---------- DATASET ENTRIES ----------
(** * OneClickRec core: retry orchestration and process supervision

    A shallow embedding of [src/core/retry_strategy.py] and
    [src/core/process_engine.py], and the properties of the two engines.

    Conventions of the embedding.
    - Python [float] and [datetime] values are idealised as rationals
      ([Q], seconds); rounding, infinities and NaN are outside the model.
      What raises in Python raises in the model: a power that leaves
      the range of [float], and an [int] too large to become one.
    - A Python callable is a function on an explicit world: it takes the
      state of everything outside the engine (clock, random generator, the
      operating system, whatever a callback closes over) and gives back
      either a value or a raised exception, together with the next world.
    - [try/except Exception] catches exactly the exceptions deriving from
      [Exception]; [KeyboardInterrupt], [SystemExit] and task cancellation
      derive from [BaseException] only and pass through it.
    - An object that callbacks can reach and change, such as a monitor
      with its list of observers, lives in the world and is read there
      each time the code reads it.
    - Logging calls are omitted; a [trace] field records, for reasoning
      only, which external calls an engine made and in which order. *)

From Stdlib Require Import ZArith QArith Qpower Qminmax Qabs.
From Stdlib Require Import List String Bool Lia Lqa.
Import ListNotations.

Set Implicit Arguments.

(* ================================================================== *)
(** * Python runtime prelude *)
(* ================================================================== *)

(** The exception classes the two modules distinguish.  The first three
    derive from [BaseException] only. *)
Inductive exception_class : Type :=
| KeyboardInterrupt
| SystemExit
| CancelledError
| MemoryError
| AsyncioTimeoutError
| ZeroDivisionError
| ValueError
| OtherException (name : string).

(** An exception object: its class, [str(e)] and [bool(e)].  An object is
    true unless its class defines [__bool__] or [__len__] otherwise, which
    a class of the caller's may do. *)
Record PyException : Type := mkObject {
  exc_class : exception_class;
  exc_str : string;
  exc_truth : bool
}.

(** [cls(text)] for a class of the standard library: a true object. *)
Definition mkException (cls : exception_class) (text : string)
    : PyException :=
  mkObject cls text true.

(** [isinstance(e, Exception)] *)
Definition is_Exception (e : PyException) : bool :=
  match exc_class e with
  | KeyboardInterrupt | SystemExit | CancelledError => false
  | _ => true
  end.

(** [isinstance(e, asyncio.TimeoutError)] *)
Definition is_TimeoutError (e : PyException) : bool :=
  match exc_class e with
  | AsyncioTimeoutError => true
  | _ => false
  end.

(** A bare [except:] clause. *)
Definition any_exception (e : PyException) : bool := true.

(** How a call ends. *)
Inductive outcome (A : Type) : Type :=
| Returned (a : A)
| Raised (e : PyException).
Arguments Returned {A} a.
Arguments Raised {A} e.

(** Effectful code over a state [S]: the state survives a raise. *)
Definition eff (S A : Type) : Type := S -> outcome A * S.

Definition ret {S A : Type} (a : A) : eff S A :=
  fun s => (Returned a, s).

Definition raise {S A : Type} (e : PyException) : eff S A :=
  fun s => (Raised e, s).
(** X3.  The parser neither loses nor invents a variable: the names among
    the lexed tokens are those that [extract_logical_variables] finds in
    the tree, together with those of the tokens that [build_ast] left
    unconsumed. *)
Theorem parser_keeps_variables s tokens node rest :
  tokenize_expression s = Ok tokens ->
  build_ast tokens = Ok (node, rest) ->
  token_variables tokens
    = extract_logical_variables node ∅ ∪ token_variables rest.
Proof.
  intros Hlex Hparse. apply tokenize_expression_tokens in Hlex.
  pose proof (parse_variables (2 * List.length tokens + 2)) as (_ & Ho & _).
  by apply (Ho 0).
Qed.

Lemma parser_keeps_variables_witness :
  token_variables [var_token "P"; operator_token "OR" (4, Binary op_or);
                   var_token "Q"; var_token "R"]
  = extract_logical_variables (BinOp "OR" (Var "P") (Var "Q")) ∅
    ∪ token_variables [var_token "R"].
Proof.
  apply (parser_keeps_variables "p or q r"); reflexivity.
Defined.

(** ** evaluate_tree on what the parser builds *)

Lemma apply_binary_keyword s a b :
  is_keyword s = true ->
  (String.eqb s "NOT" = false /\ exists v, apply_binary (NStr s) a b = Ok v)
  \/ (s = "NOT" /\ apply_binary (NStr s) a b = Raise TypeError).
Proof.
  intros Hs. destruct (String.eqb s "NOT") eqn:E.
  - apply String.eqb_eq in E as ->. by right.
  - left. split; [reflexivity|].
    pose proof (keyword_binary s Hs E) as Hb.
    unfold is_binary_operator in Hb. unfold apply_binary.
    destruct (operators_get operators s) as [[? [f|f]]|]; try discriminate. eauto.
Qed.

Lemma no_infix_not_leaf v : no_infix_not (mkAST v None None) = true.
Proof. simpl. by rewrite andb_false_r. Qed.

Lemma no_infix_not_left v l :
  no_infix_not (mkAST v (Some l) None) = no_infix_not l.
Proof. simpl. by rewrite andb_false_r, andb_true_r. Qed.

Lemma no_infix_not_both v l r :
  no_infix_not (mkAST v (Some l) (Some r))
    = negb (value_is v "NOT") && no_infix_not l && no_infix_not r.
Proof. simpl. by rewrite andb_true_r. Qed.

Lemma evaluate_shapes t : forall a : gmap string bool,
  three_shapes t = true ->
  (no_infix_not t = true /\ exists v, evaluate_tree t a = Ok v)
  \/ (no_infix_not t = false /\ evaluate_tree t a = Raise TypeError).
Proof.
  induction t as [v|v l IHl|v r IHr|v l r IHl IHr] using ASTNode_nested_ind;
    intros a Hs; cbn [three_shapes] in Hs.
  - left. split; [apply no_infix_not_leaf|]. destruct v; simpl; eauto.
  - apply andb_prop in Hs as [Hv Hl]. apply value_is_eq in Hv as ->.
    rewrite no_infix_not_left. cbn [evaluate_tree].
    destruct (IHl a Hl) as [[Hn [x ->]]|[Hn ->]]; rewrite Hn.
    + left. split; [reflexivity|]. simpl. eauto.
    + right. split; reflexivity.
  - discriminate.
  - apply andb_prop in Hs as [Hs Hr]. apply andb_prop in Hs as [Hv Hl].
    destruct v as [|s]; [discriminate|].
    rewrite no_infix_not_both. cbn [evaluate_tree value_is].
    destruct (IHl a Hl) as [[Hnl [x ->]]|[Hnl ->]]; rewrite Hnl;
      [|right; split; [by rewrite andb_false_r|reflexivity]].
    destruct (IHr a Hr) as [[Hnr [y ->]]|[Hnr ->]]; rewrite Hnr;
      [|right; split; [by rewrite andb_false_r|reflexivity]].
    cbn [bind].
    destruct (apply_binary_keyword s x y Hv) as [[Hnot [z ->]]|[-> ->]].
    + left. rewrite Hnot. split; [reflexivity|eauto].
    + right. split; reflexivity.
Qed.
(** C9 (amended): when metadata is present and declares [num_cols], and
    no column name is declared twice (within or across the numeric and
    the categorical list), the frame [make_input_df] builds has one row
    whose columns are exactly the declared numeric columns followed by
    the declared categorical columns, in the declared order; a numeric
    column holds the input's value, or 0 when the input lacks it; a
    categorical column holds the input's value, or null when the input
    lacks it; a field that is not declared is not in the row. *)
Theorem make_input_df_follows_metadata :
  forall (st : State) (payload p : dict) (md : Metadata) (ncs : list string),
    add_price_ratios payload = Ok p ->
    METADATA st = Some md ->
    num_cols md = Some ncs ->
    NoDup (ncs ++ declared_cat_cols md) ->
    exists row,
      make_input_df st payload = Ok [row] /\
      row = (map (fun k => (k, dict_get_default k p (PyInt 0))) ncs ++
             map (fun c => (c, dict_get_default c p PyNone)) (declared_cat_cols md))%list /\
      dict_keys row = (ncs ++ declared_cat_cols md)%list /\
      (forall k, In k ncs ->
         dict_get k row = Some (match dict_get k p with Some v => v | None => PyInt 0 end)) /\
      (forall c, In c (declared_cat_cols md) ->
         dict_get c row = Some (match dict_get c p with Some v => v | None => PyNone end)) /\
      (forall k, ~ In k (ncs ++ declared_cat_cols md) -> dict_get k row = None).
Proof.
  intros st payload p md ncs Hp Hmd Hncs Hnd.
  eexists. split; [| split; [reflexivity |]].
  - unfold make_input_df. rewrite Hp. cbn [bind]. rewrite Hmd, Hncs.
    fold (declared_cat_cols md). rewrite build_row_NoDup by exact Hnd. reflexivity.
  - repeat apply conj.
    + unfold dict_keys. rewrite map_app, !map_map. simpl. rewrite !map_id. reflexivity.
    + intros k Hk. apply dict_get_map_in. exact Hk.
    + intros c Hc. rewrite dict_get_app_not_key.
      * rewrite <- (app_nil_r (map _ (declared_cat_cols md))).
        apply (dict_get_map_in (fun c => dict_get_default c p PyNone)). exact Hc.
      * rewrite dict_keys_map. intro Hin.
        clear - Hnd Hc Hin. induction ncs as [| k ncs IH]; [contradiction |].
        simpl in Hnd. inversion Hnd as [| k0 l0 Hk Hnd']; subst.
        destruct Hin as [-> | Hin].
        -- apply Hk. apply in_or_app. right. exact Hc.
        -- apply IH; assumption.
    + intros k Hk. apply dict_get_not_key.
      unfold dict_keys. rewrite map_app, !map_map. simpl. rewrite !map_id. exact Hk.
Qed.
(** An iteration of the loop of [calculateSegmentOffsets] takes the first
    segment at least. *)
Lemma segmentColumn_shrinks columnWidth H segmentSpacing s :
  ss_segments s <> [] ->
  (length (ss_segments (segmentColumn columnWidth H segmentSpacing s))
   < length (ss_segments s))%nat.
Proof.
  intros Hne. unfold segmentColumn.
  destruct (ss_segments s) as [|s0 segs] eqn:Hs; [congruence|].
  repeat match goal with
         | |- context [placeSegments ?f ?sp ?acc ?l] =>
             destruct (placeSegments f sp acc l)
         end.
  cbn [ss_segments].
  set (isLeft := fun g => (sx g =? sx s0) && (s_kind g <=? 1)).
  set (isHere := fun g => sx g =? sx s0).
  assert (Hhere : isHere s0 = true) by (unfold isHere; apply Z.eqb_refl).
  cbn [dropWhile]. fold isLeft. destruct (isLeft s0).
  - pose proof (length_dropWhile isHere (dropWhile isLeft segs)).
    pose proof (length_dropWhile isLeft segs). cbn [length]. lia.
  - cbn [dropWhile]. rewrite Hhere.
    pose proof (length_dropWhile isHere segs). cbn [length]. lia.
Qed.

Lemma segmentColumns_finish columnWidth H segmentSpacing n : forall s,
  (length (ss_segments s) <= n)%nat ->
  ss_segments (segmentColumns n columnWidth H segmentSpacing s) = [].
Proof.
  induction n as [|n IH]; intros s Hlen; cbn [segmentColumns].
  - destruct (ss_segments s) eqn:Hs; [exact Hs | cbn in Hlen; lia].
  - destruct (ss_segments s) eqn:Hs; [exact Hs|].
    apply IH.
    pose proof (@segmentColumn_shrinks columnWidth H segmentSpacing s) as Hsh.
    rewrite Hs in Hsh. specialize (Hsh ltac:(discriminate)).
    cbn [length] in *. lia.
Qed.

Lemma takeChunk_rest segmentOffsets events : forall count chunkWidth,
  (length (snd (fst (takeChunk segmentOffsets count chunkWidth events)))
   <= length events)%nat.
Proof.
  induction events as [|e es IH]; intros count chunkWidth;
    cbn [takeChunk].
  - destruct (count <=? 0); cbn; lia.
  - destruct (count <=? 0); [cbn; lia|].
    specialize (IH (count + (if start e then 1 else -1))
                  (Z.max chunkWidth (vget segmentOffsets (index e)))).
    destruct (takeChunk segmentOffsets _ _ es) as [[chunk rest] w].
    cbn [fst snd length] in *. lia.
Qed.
----------
▶ WHAT THE TASK REQUIRES
Set down, from the entries above, exactly the lines from the one with "(map _ (declared_cat_cols md)))." up to and including the one with "set (isHere := fun g => sx g =? sx s0).", and no other lines.

▶ YOUR RESPONSE
      * rewrite <- (app_nil_r (map _ (declared_cat_cols md))).
        apply (dict_get_map_in (fun c => dict_get_default c p PyNone)). exact Hc.
      * rewrite dict_keys_map. intro Hin.
        clear - Hnd Hc Hin. induction ncs as [| k ncs IH]; [contradiction |].
        simpl in Hnd. inversion Hnd as [| k0 l0 Hk Hnd']; subst.
        destruct Hin as [-> | Hin].
        -- apply Hk. apply in_or_app. right. exact Hc.
        -- apply IH; assumption.
    + intros k Hk. apply dict_get_not_key.
      unfold dict_keys. rewrite map_app, !map_map. simpl. rewrite !map_id. exact Hk.
Qed.
(** An iteration of the loop of [calculateSegmentOffsets] takes the first
    segment at least. *)
Lemma segmentColumn_shrinks columnWidth H segmentSpacing s :
  ss_segments s <> [] ->
  (length (ss_segments (segmentColumn columnWidth H segmentSpacing s))
   < length (ss_segments s))%nat.
Proof.
  intros Hne. unfold segmentColumn.
  destruct (ss_segments s) as [|s0 segs] eqn:Hs; [congruence|].
  repeat match goal with
         | |- context [placeSegments ?f ?sp ?acc ?l] =>
             destruct (placeSegments f sp acc l)
         end.
  cbn [ss_segments].
  set (isLeft := fun g => (sx g =? sx s0) && (s_kind g <=? 1)).
  set (isHere := fun g => sx g =? sx s0).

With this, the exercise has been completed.